Assigned task: Return exactly the lines of the records below, starting at the line that contains "Definition acknowledgeTransfer (asset" and ending at the line that contains "let entry := entries !! acknAddress in", with both of those lines kept.

Supplied data:
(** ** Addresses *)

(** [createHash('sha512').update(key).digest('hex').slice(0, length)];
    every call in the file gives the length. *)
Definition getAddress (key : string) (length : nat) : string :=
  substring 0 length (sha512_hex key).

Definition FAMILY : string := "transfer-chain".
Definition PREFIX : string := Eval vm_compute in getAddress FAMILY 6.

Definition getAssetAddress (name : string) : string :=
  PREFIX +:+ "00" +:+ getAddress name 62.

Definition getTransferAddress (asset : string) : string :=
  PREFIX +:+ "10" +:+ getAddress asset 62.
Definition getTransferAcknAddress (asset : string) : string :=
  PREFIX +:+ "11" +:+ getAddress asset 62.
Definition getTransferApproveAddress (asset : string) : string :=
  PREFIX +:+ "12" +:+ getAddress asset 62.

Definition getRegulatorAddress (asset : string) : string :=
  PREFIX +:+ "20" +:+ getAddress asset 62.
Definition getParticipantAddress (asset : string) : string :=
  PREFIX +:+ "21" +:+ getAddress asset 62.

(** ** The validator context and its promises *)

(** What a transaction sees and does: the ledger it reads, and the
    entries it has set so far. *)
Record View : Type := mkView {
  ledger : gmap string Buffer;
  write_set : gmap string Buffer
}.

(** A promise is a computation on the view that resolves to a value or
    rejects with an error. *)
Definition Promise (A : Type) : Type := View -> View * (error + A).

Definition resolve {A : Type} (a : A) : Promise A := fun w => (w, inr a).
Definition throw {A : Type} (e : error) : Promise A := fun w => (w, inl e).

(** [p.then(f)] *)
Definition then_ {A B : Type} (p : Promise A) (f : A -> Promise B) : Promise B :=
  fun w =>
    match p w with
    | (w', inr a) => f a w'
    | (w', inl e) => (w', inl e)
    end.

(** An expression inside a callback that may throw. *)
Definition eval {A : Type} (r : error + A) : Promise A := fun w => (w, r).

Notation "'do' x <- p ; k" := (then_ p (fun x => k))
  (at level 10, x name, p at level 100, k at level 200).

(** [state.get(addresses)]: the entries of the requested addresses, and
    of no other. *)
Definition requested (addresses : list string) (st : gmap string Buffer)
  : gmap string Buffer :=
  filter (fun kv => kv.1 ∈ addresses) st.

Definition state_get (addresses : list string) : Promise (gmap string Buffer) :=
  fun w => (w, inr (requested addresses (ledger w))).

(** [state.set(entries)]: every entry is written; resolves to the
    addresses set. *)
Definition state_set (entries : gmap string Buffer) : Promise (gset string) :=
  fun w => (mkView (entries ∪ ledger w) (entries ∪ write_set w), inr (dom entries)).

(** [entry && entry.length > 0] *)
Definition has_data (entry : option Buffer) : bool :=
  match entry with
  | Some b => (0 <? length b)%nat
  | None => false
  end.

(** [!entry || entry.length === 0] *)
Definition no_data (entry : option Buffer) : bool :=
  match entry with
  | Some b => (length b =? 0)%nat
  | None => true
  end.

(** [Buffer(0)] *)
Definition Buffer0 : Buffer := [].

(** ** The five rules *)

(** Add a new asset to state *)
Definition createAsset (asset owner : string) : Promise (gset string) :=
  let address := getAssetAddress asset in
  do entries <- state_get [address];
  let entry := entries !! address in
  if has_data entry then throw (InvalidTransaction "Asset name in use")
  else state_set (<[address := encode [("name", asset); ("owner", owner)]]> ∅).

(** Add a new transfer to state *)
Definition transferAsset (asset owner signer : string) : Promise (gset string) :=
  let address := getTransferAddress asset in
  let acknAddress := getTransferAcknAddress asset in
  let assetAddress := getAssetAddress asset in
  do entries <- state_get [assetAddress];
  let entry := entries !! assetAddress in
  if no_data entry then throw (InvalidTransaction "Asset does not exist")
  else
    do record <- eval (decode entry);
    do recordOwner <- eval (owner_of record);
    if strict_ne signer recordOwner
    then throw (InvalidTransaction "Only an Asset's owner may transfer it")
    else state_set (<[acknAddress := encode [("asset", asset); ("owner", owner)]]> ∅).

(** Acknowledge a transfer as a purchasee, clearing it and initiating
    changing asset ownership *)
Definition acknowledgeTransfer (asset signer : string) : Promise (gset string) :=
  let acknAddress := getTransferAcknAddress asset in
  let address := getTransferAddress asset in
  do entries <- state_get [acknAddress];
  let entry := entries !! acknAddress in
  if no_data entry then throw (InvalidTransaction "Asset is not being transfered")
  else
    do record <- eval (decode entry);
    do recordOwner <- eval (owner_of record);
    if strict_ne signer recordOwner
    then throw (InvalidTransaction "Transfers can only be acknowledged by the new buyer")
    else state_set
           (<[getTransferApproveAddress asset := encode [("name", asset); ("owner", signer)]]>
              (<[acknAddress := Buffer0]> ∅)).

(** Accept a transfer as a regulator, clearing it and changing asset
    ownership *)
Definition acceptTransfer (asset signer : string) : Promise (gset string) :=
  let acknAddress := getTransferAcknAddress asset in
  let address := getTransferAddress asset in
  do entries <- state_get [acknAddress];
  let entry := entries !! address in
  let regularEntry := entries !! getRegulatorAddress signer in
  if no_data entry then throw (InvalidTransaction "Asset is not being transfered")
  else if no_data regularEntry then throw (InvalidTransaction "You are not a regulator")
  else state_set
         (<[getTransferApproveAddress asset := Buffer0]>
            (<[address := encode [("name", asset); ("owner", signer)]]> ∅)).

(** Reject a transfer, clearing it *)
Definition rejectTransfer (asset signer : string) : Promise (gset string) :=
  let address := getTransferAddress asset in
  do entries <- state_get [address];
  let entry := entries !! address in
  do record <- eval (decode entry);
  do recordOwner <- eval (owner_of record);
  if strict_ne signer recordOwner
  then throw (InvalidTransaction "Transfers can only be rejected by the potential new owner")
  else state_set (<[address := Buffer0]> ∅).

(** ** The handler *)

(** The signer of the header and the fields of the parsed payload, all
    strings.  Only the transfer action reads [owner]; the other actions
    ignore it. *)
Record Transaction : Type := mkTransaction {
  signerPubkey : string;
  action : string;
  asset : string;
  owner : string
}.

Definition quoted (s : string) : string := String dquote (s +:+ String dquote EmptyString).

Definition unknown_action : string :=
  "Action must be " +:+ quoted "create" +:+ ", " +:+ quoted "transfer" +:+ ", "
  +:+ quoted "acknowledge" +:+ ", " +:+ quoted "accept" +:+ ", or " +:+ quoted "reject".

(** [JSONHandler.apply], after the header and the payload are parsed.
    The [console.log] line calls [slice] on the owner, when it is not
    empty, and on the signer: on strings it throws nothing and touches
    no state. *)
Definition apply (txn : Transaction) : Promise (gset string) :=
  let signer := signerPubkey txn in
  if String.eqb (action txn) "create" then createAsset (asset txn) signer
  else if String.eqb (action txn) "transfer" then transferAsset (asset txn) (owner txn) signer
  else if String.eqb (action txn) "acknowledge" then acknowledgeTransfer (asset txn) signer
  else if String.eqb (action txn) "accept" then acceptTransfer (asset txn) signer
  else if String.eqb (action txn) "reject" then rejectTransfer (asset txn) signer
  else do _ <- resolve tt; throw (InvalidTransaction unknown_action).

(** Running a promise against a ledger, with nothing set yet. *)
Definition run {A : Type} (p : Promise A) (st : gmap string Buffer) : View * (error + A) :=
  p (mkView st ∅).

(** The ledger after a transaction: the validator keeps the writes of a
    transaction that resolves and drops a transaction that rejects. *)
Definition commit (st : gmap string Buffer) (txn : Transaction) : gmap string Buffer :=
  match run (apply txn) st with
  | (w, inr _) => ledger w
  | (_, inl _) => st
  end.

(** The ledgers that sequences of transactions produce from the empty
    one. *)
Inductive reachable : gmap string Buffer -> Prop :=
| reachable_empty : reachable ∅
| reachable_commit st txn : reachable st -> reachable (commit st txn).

Finished exercise:
Definition acknowledgeTransfer (asset signer : string) : Promise (gset string) :=
  let acknAddress := getTransferAcknAddress asset in
  let address := getTransferAddress asset in
  do entries <- state_get [acknAddress];
  let entry := entries !! acknAddress in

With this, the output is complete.